Как свидетельствуют архивные документы, первое каменное здание Большого театра начали возводить в 1775 г. по проекту Антонио Ринальди. В дальнейшем, после того как Ринальди упал с лесов и не мог лично наблюдать за ходом работ, Екатерина II поручила немецкому театральному декоратору и архитектору Людвигу Филиппу Тишбейну создать новый проект театра, который и был воплощен архитекторами Ф.В. фон Бауром и М.А. Деденевым. Открытие его состоялось в 1783 г., хотя, основываясь на других свидетельствах, годом открытия можно считать 1784 г.
Вот как путешественник И.И. Георги описывает здание Большого театра: «Снаружи оный представляет здание величественного вида. Над главным входом стоит изображение сидящей Минервы из каррарского мрамора, с ее символами, и на щите: «Vigilando quiesco» (покоясь, продолжаю бдение)». Здание имело 8 крылец, 16 выходов; копье Минервы служило громоотводом. Театр вмещал около 2 тыс. зрителей, имел 3 яруса. Декорации для нового театра были написаны П. Гонзаго и Скотти.

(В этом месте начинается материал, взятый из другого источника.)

Definition user_id := path_id c w "user_id" "Invalid user ID format".
Definition body {T} `{JsonBind T} (k : T -> prog Response) : prog Response :=
  with_body c w "Invalid request body" k.
(** A missing user gives 404, anything else 500. *)
Definition or_not_found (message : string) (err : error) : prog Response :=
  if err ==? (ErrUserNotFound : error)
  then refuse c w StatusNotFound ErrorCodeResourceNotFound "User not found"
  else internal_error c w message.
(** user.PasswordHash = "" before the response. *)
Definition send_user (status : Z) (user : User) : prog Response :=
  respond c w status (DUser (json_User (user <| us_PasswordHash := "" |>))).

Definition CreateUser : prog Response :=
  in_tenant c w (fun tenantID =>
  body (fun req : CreateUserRequest =>
  result_of (UserService.Create tenantID req) (fun _ => internal_error c w "Failed to create user")
  (fun user =>
  (if negb (us_EmailVerified user)
   then ignore (UserService.SendVerificationEmail emails baseURL tenantID (us_ID user))
   else mret tt) ;;
  send_user StatusCreated user))).

Definition GetUser : prog Response :=
  in_tenant c w (fun tenantID =>
  user_id (fun userID =>
  result_of (UserService.GetByID tenantID userID) (or_not_found "Failed to get user") (fun user =>
  send_user StatusOK user))).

В 1802 г. император Александр I пожелал увеличить и отделать заново Большой театр, сделать более парадным его внешний облик. Эта задача была возложена на французского архитектора Тома де Томона. Все работы были выполнены за восемь месяцев — необычайно короткий по тому времени срок — и завершены в 1805 г., за что зодчий получил титул придворного архитектора. Тома де Томон увеличил объем здания, пристроил со стороны главного фасада восьмиколонный ионический портик с фронтоном в стиле высокого классицизма. Театр получил богатую внутреннюю отделку. Царская ложа из середины театра по желанию императора Александра I перенесена была в 1-й ряд лож и ничем не отличалась от остальных лож.

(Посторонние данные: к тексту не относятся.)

(* ===== verification/Routes.v ===== *)
(** cmd/auth-server/main.go and the RegisterRoutes methods of
    internal/handlers: which handler serves a request, behind which
    middleware. Metrics, tracing, the access log, static files, the HTTP
    listener and shutdown are left out; gin.Recovery, which answers a panic
    with a 500, is too, so a [Panic] outcome stands for it. *)
From S2P Require Import Prelude GoStd GoTime Models Effects Store Repos AccountRepos Libraries JwtKeys.
From S2P Require Import AuditTrail Http Rbac AuthService Session ClientService Mfa UserService.
From S2P Require Import EmailService Registration HandlerSecurity TokenEndpoint Authorize BrowserPages.
From S2P Require Import Redis Middleware Idempotency Management RegistrationHandler AccountPages.
From Stdlib Require Import Ascii.

Open Scope Z_scope.

(** ** gin's routes *)

Record Route := MkRoute { rt_Method : string; rt_Path : string; rt_Handler : Handler }.
Definition GET (path : string) (h : Handler) : Route := MkRoute "GET" path h.
Definition POST (path : string) (h : Handler) : Route := MkRoute "POST" path h.
Definition PUT (path : string) (h : Handler) : Route := MkRoute "PUT" path h.
Definition DELETE (path : string) (h : Handler) : Route := MkRoute "DELETE" path h.

(** router.Group(prefix, use) with the routes registered on it. *)
Definition Group (prefix : string) (use : Handler -> Handler) (routes : list Route) : list Route :=
  map (fun r => MkRoute (rt_Method r) (prefix +:+ rt_Path r) (use (rt_Handler r))) routes.
Definition plain (next : Handler) : Handler := next.
(** A middleware that only sets headers. *)
Definition headers (f : Response -> Response) (next : Handler) : Handler := fun c w => next c (f w).

(** The index of the route gin selects for a method and a path, with the
    path parameters. *)
Class GinRouter := gin_match :
  list (string * string) -> string -> string -> option (nat * list (string * string)).

(** ** What main builds *)

Record Server := MkServer {
  sv_cfg : Config;
  sv_keys : KeySet;
  sv_mfaKeys : Keys;
  sv_secrets : option clientSecretCache;
  sv_superAdmins : list uuid;
  sv_redis : bool
}.

Section Server.
Context `{Env} `{UuidLib} `{JwtLib} `{UnicodeTables} `{BcryptLib} `{AeadLib} `{RedirectLib}.
Context `{PendingJson} `{NetLib} `{RedisLib} `{JsonLib} `{Rendering} `{MapOrder} `{SmtpServer}.
Context `{MimeLib} `{GinRouter}.
Context `{JsonBind CreateRoleRequest} `{JsonBind UpdateRoleRequest} `{JsonBind AddPermissionRequest}.
Context `{JsonBind AssignRoleRequest} `{JsonBind CreatePermissionRequest}.
Context `{JsonBind UpdatePermissionRequest} `{JsonBind CreateTenantRequest}.
Context `{JsonBind UpdateTenantRequest} `{JsonBind CreateUserRequest} `{JsonBind UpdateUserRequest}.
Context `{JsonBind ChangePasswordRequest} `{JsonBind CreateClientRequest}.
Context `{JsonBind UpdateClientRequest} `{JsonBind MFACodeRequest} `{JsonBind ClientMetadata}.
Context `{JsonBind CreateInitialAccessTokenRequest}.

(** parseUserIDs; blank parts are skipped. *)
Fixpoint parse_ids (parts : list string) : list uuid + error :=
  match parts with
  | [] => inl []
  | part :: parts =>
    let part := TrimSpace part in
    if part ==? "" then parse_ids parts
    else
    match uuid_Parse part with
    | None => inr (EMessage (in_quotes part +:+ " is not a valid UUID"))
    | Some id => match parse_ids parts with inl ids => inl (id :: ids) | inr err => inr err end
    end
  end.
Definition parseUserIDs (raw : string) : list uuid + error := parse_ids (Split ","%char raw).

(** The part of main that can refuse to start, after the connections are made
    and the signing keys loaded. *)
Definition newServer (cfg : Config) (jwtKeys : KeySet) (redis : bool) : prog Server :=
  secrets ← newClientSecretCache clientSecretCacheTTL;
  mfaMasterKey ← from_sum (if cfg_MFAEncryptionKey cfg !=? ""
                           then ParseKey (cfg_MFAEncryptionKey cfg)
                           else inl (DeriveKey (cfg_JWTSecret cfg)));
  mfaKeys ← from_sum (NewKeys mfaMasterKey);
  superAdminIDs ← from_sum (parseUserIDs (cfg_RBACSuperAdminUserIDs cfg));
  mret (MkServer cfg jwtKeys mfaKeys secrets superAdminIDs redis).

Context (s : Server).

Definition recorder : Recorder := MkRecorder true.
Definition authService : authServiceImpl := MkAuthService (sv_cfg s) (sv_keys s) true.
Definition emailService : option TemplateEmailSender := Some (SendTemplateEmail (sv_cfg s)).
Definition roleService : RoleService.RoleServiceImpl := RoleService.MkRoleService true.
Definition baseURL : string := TrimSuffix "/" (cfg_ServerURL (sv_cfg s)).
Definition oauthHandler : OAuthHandler :=
  MkOAuthHandler (sv_cfg s) authService (Some (sv_mfaKeys s)) recorder (sv_secrets s).
Definition authz : Authorizer := NewAuthorizer (sv_superAdmins s).

(** One round of each background worker: every minute the email queue, every
    15 minutes what has expired. An error is only logged. *)
Definition email_round : prog unit := ignore (ProcessQueue (sv_cfg s)).
Definition cleanup_round : prog unit :=
  ignore CleanupExpiredTokens ;;
  ignore CleanupExpiredSessions ;;
  ignore IdempotencyRepo.DeleteExpired.

(** ** RegisterRoutes *)

Definition oauth_routes : list Route :=
  let h := oauthHandler in
  Group "/oauth" plain [
    GET "/authorize" (HandleAuthorize h); POST "/authorize" (HandleAuthorize h);
    POST "/login" (HandleLogin h); POST "/login/mfa" (HandleLoginMFA h);
    POST "/consent" (HandleConsent h);
    GET "/logout" (HandleLogout h); POST "/logout" (HandleLogout h);
    POST "/token" (headers noStore (HandleToken h));
    POST "/introspect" (headers noStore (HandleIntrospect h));
    POST "/revoke" (HandleRevoke h);
    POST "/device_authorization" (headers noStore (HandleDeviceAuthorization h));
    GET "/device" (HandleDeviceVerificationPage h); POST "/device" (HandleDeviceVerification h);
    POST "/device/mfa" (HandleDeviceMFA h)] ++
  Group "/.well-known" plain [
    GET "/openid-configuration" (fun c w => HandleDiscovery h w);
    GET "/oauth-authorization-server" (fun c w => HandleDiscovery h w);
    GET "/jwks.json" (fun c w => HandleJWKS h w)] ++
  [GET "/userinfo" (HandleUserInfo h); POST "/userinfo" (HandleUserInfo h)].

Definition account_routes : list Route :=
  let cfg := sv_cfg s in
  Group "/account" (headers noStoreNoReferrer) [
    GET "/verify-email" (AccountHandler.VerifyEmail recorder);
    GET "/forgot-password" (AccountHandler.ForgotPasswordForm cfg);
    POST "/forgot-password" (AccountHandler.ForgotPassword cfg emailService baseURL recorder);
    GET "/reset-password" (AccountHandler.ResetPasswordForm cfg);
    POST "/reset-password" (AccountHandler.ResetPassword cfg emailService recorder)].

Definition registration_routes : list Route :=
  Group "/oauth/register" (headers noStore) [
    POST "" (HandleRegister baseURL recorder); GET "/:client_id" (HandleRead baseURL);
    PUT "/:client_id" (HandleUpdate baseURL recorder); DELETE "/:client_id" (HandleDelete recorder)].

Definition registration_management_routes : list Route :=
  Group "/client-registration-tokens" plain [
    POST "" (Require authz "client" "create" (HandleCreateInitialAccessToken recorder));
    GET "" (Require authz "client" "read" HandleListInitialAccessTokens);
    DELETE "/:id" (Require authz "client" "delete" HandleRevokeInitialAccessToken)].

Definition tenant_routes : list Route :=
  Group "/admin" (RequireSuperAdmin authz) [
    POST "/tenants" TenantHandler.CreateTenant; GET "/tenants" TenantHandler.ListTenants;
    GET "/tenants/:id" TenantHandler.GetTenant; PUT "/tenants/:id" TenantHandler.UpdateTenant;
    DELETE "/tenants/:id" TenantHandler.DeleteTenant].

Definition user_routes : list Route := [
  POST "" (Require authz "user" "create" (UserHandler.CreateUser emailService baseURL));
  GET "/:user_id" (RequireOrSelf authz "user" "read" "user_id" UserHandler.GetUser);
  PUT "/:user_id" (Require authz "user" "update" UserHandler.UpdateUser);
  DELETE "/:user_id" (Require authz "user" "delete" UserHandler.DeleteUser);
  GET "" (Require authz "user" "read" UserHandler.ListUsers);
  POST "/:user_id/change-password"
    (RequireOrSelf authz "user" "update" "user_id" (UserHandler.ChangePassword emailService));
  POST "/:user_id/verification-email"
    (RequireOrSelf authz "user" "update" "user_id"
       (UserHandler.SendVerificationEmail emailService baseURL))].

Definition mfa_routes : list Route :=
  let self := MFAHandler.requireSelf in
  let keys := sv_mfaKeys s in
  [GET "/:user_id/mfa" (RequireOrSelf authz "user" "read" "user_id" MFAHandler.GetStatus);
   POST "/:user_id/mfa/totp" (self (MFAHandler.BeginTOTP keys));
   POST "/:user_id/mfa/totp/confirm" (self (MFAHandler.ConfirmTOTP keys recorder));
   POST "/:user_id/mfa/recovery-codes" (self (MFAHandler.RegenerateRecoveryCodes keys recorder));
   POST "/:user_id/mfa/disable" (self (MFAHandler.Disable keys recorder));
   DELETE "/:user_id/mfa" (Require authz "user" "update" (MFAHandler.Reset_ recorder))].

Definition client_routes : list Route := [
  POST "" (Require authz "client" "create" ClientHandler.CreateClient);
  GET "/:client_id" (Require authz "client" "read" ClientHandler.GetClient);
  PUT "/:client_id" (Require authz "client" "update" ClientHandler.UpdateClient);
  DELETE "/:client_id" (Require authz "client" "delete" ClientHandler.DeleteClient);
  GET "" (Require authz "client" "read" ClientHandler.ListClients)].

Definition rbac_routes : list Route :=
  let rs := roleService in
  Group "/roles" plain [
    POST "" (Require authz "role" "create" (RBACHandler.CreateRole rs));
    GET "" (Require authz "role" "read" RBACHandler.ListRoles);
    GET "/:role_id" (Require authz "role" "read" RBACHandler.GetRole);
    PUT "/:role_id" (Require authz "role" "update" (RBACHandler.UpdateRole rs));
    DELETE "/:role_id" (Require authz "role" "delete" (RBACHandler.DeleteRole rs));
    POST "/:role_id/permissions" (Require authz "role" "update" (RBACHandler.AddPermissionToRole rs));
    DELETE "/:role_id/permissions/:permission_id"
      (Require authz "role" "update" (RBACHandler.RemovePermissionFromRole rs));
    GET "/:role_id/permissions" (Require authz "role" "read" RBACHandler.GetRolePermissions);
    POST "/:role_id/users" (Require authz "role" "assign" (RBACHandler.AssignRoleToUser rs));
    DELETE "/:role_id/users/:user_id" (Require authz "role" "assign" (RBACHandler.RevokeRoleFromUser rs))]
  ++ Group "/permissions" plain [
    POST "" (RequireSuperAdmin authz RBACHandler.CreatePermission);
    GET "" (Require authz "permission" "read" RBACHandler.ListPermissions);
    GET "/:permission_id" (Require authz "permission" "read" RBACHandler.GetPermission);
    PUT "/:permission_id" (RequireSuperAdmin authz RBACHandler.UpdatePermission);
    DELETE "/:permission_id" (RequireSuperAdmin authz RBACHandler.DeletePermission)]
  ++ Group "/users" plain [
    GET "/:user_id/roles" (RequireOrSelf authz "role" "read" "user_id" RBACHandler.GetUserRoles);
    GET "/:user_id/permissions"
      (RequireOrSelf authz "role" "read" "user_id" RBACHandler.GetUserPermissions)].

Definition audit_routes : list Route :=
  Group "/audit" (Require authz "audit" "read") [
    GET "/logs" AuditHandler.QueryAuditLogs; GET "/logs/:audit_id" AuditHandler.GetAuditLog;
    GET "/users/:user_id/activity" AuditHandler.GetUserActivity;
    GET "/resources/:resource/:resource_id/activity" AuditHandler.GetResourceActivity;
    GET "/security-events" AuditHandler.GetSecurityEvents;
    GET "/compliance-report" AuditHandler.GetComplianceReport].

(** ** setupRoutes *)

Definition serviceVersion : string := "1.0.0".

(** PingContext reaches the database like a statement. *)
Definition health : Handler := fun c w =>
  db ← attempt (Stmt (fun _ db => (db, tt)));
  redis ← (if sv_redis s then r ← attempt RedisClient.Ping; mret (Some r) else mret None);
  let dbStatus := if db is inr _ then "error" else "ok" in
  let redisStatus := match redis with
                     | None => "disabled" | Some (inr _) => "error" | Some (inl _) => "ok"
                     end in
  let failed := (dbStatus ==? "error") || (redisStatus ==? "error") in
  now ← Now;
  mret (c_JSON w (if failed then StatusServiceUnavailable else StatusOK)
          (PHealth (if failed then "degraded" else "ok") dbStatus redisStatus now
             serviceVersion (cfg_GinMode (sv_cfg s)))).

Definition idempotencyTTL : Z := 24 * hour.

(** What every /v1 route runs behind. *)
Definition api_use (next : Handler) : Handler :=
  RequireAuth (sv_keys s) (Some authService) (Idempotency idempotencyTTL next).

Definition api_routes : list Route :=
  Group "/v1" api_use (
    Group "/tenants" plain tenant_routes ++ Group "/users" plain user_routes ++
    Group "/users" plain mfa_routes ++ Group "/clients" plain client_routes ++
    registration_management_routes ++ rbac_routes ++ audit_routes).

Definition setupRoutes : list Route :=
  [GET "/health" health] ++ oauth_routes ++ account_routes ++ registration_routes ++ api_routes.

(** ** A request through the router *)

(** The middleware main adds to the router, in order; tenants are looked up
    by domain with entries kept for a minute. *)
Definition router_use (next : Handler) : Handler :=
  CORS (sv_cfg s) (RateLimit (sv_cfg s) (TenantContext (sv_keys s) (Some minute)
    (RequestID (RequestContext next)))).

(** A request as net/http delivers it: nothing is stored in the gin context,
    and no credential has been checked. *)
Definition incoming (c : Request) : Request :=
  c <| q_Params := [] |> <| q_RequestID := "" |> <| q_TenantID := None |> <| q_UserID := None |>
    <| q_ClientID := None |> <| q_Redis := None |> <| q_Keys := [] |>.

Definition select (routes : list Route) (c : Request) : Handler * list (string * string) :=
  let not_found : Handler * list (string * string) :=
    ((fun _ w => mret (c_Data w StatusNotFound "text/plain" "404 page not found")), []) in
  match gin_match (map (fun r => (rt_Method r, rt_Path r)) routes) (q_Method c) (q_Path c) with
  | None => not_found
  | Some (i, params) => match routes !! i with Some r => (rt_Handler r, params) | None => not_found end
  end.

Definition ServeHTTP (c : Request) : prog Response :=
  let c := incoming c in
  let '(h, params) := select setupRoutes c in
  router_use h (c <| q_Params := params |>) blank.
End Server.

Большой Каменный театр, подобного которому по размерам не было тогда и в Париже, стал столичной достопримечательностью наряду с Адмиралтейством и Казанским собором. Большой театр — грандиозное здание с восьмиколонным портиком — можно видеть на многих рисунках и литографиях «пушкинской» эпохи.
В 1811 г. театр сгорел. В 1813 г., обследуя театр после пожара, Тома де Томон упал со стены и от полученных травм скончался. И только 3 февраля 1818 г. возобновленный по проекту архитектора А. Модюи Большой театр открылся вновь прологом «Аполлон и Паллада на Севере» и балетом Шарля Дидло «Зефир и Флора» на музыку композитора Катарино Кавоса. Это тот самый театр, куда Евгений Онегин мчался из ресторана Талона. Здесь «блистательна, полувоздушна, смычку волшебному послушна», танцевала Истомина.

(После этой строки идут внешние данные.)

(* ===== verification/Isolation.v ===== *)
(** Whose rows an operation writes. [iso t F Q p]: started with [F] as the
    rows that are not the tenant [t]'s, [p] ends with the same [F], and a value
    it returns satisfies [Q]. *)
From S2P Require Import Prelude GoStd Models Effects Store Repos AccountRepos RbacRepos AuditRepo.
From S2P Require Import EmailRepos Libraries Http Idempotency.

Open Scope Z_scope.

(** ** Ownership *)

(** [owned t F r]: the row is the tenant [t]'s, where [F] is the part of the
    database that is not. Bookkeeping of a statement changes neither the owner
    nor the primary key. *)
Class Scoped (R : Set) `{Row R} := {
  owned : uuid -> DB -> R -> bool;
  owned_stamp t F now r : owned t F (row_stamp now r) = owned t F r;
  owned_touch t F now r : owned t F (row_touch now r) = owned t F r;
  owned_delete t F now r r' : row_delete now r = Some r' -> owned t F r' = owned t F r;
  id_stamp now r : row_id (row_stamp now r) = row_id r;
  id_touch now r : row_id (row_touch now r) = row_id r;
  id_delete now r r' : row_delete now r = Some r' -> row_id r' = row_id r
}.

Ltac scoped by_owner :=
  refine {| owned := by_owner |}; intros; cbn in *;
  try reflexivity; match goal with E : _ = Some _ |- _ => revert E end;
  cbv [gone]; (discriminate || (intros [= <-]; reflexivity)).

#[export] Instance scoped_User : Scoped User := ltac:(scoped (fun t (_ : DB) r => us_TenantID r ==? t)).
#[export] Instance scoped_Client : Scoped Client := ltac:(scoped (fun t (_ : DB) r => cl_TenantID r ==? t)).
#[export] Instance scoped_AuthorizationCode : Scoped AuthorizationCode :=
  ltac:(scoped (fun t (_ : DB) r => ac_TenantID r ==? t)).
#[export] Instance scoped_AccessToken : Scoped AccessToken :=
  ltac:(scoped (fun t (_ : DB) r => at_TenantID r ==? t)).
#[export] Instance scoped_RefreshToken : Scoped RefreshToken :=
  ltac:(scoped (fun t (_ : DB) r => rt_TenantID r ==? t)).
#[export] Instance scoped_DeviceCode : Scoped DeviceCode :=
  ltac:(scoped (fun t (_ : DB) r => dc_TenantID r ==? t)).
#[export] Instance scoped_Session : Scoped Session := ltac:(scoped (fun t (_ : DB) r => ss_TenantID r ==? t)).
#[export] Instance scoped_Consent : Scoped Consent := ltac:(scoped (fun t (_ : DB) r => cs_TenantID r ==? t)).
#[export] Instance scoped_UserMFA : Scoped UserMFA := ltac:(scoped (fun t (_ : DB) r => mf_TenantID r ==? t)).
#[export] Instance scoped_MFARecoveryCode : Scoped MFARecoveryCode :=
  ltac:(scoped (fun t (_ : DB) r => rc_TenantID r ==? t)).
#[export] Instance scoped_InitialAccessToken : Scoped InitialAccessToken :=
  ltac:(scoped (fun t (_ : DB) r => ia_TenantID r ==? t)).
#[export] Instance scoped_EmailVerification : Scoped EmailVerification :=
  ltac:(scoped (fun t (_ : DB) r => ev_TenantID r ==? t)).
#[export] Instance scoped_PasswordReset : Scoped PasswordReset :=
  ltac:(scoped (fun t (_ : DB) r => pr_TenantID r ==? t)).
#[export] Instance scoped_Role : Scoped Role := ltac:(scoped (fun t (_ : DB) r => ro_TenantID r ==? t)).
#[export] Instance scoped_UserRole : Scoped UserRole := ltac:(scoped (fun t (_ : DB) r => ur_TenantID r ==? t)).
#[export] Instance scoped_IdempotencyKey : Scoped IdempotencyKey :=
  ltac:(scoped (fun t (_ : DB) r => ik_TenantID r ==? t)).
#[export] Instance scoped_AuditLog : Scoped AuditLog := ltac:(scoped (fun t (_ : DB) r => al_TenantID r ==? t)).
#[export] Instance scoped_EmailTemplate : Scoped EmailTemplate :=
  ltac:(scoped (fun t (_ : DB) r => et_TenantID r ==? t)).
#[export] Instance scoped_EmailQueue : Scoped EmailQueue :=
  ltac:(scoped (fun t (_ : DB) r => eq_TenantID r ==? t)).
(** A grant belongs to the tenant of its role, and to everybody else when the
    role is another tenant's. Tenants and permissions are nobody's. *)
#[export] Instance scoped_RolePermission : Scoped RolePermission :=
  ltac:(scoped (fun (t : uuid) F r => negb (bool_decide (rp_RoleID r ∈ map ro_ID (db_roles F))))).
#[export] Instance scoped_Tenant : Scoped Tenant := ltac:(scoped (fun (_ : uuid) (_ : DB) (_ : Tenant) => false)).
#[export] Instance scoped_Permission : Scoped Permission :=
  ltac:(scoped (fun (_ : uuid) (_ : DB) (_ : Permission) => false)).

Definition foreign {R : Set} `{Row R} `{!Scoped R} (t : uuid) (F : DB) (l : list R) : list R :=
  List.filter (fun r => negb (owned t F r)) l.

(** Everything in a database that is not the tenant's. *)
Definition elsewhere (t : uuid) (db : DB) : DB :=
  let F := db <| db_roles := foreign t db (db_roles db) |> in
  {| db_tenants := foreign t F (db_tenants F); db_users := foreign t F (db_users F);
     db_clients := foreign t F (db_clients F); db_authCodes := foreign t F (db_authCodes F);
     db_accessTokens := foreign t F (db_accessTokens F);
     db_refreshTokens := foreign t F (db_refreshTokens F);
     db_deviceCodes := foreign t F (db_deviceCodes F); db_sessions := foreign t F (db_sessions F);
     db_consents := foreign t F (db_consents F); db_mfa := foreign t F (db_mfa F);
     db_recoveryCodes := foreign t F (db_recoveryCodes F);
     db_initialAccess := foreign t F (db_initialAccess F);
     db_emailVerifications := foreign t F (db_emailVerifications F);
     db_passwordResets := foreign t F (db_passwordResets F); db_roles := db_roles F;
     db_permissions := foreign t F (db_permissions F); db_userRoles := foreign t F (db_userRoles F);
     db_rolePermissions := foreign t F (db_rolePermissions F);
     db_idempotency := foreign t F (db_idempotency F); db_auditLogs := foreign t F (db_auditLogs F);
     db_emailTemplates := foreign t F (db_emailTemplates F);
     db_emailQueue := foreign t F (db_emailQueue F) |}.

После реконструкции в 1835-1836 гг. архитектором А. Кавосом зрительный зал стал вмещать до 3 тысяч зрителей (первоначально зрительный зал имел 3, впоследствии 5 ярусов). Сцена переоборудована декоратором А.А. Роллером. Во всей Европе Каменный театр считался образцом театрального здания.
В 1803 г. капельмейстером итальянской и русской оперной труппы стал известный итальянский композитор Катерино Кавос, а балетную возглавил французский хореограф Шарль Дидло, задумавший сделать императорский балет лучшим в мире. Изрядно обрусевшие Кавос и Дидло не ограничивались в своем репертуаре зарубежной классикой. На сцене театра были поставлены балет «Ополчение, или Любовь к Отечеству» (посвящение войне 1812 г.), опера «Иван Сусанин», ставшая одной из первых русских опер и в каком-то смысле предтечей «Жизни за царя» Михаила Глинки, «Кавказский пленник, или Тень невесты» по мотивам произведения Александра Пушкина. Музыку к ним написал Катерино Кавос, а написанием либретто и постановкой занимались Шарль Дидло и Иван Вальберх.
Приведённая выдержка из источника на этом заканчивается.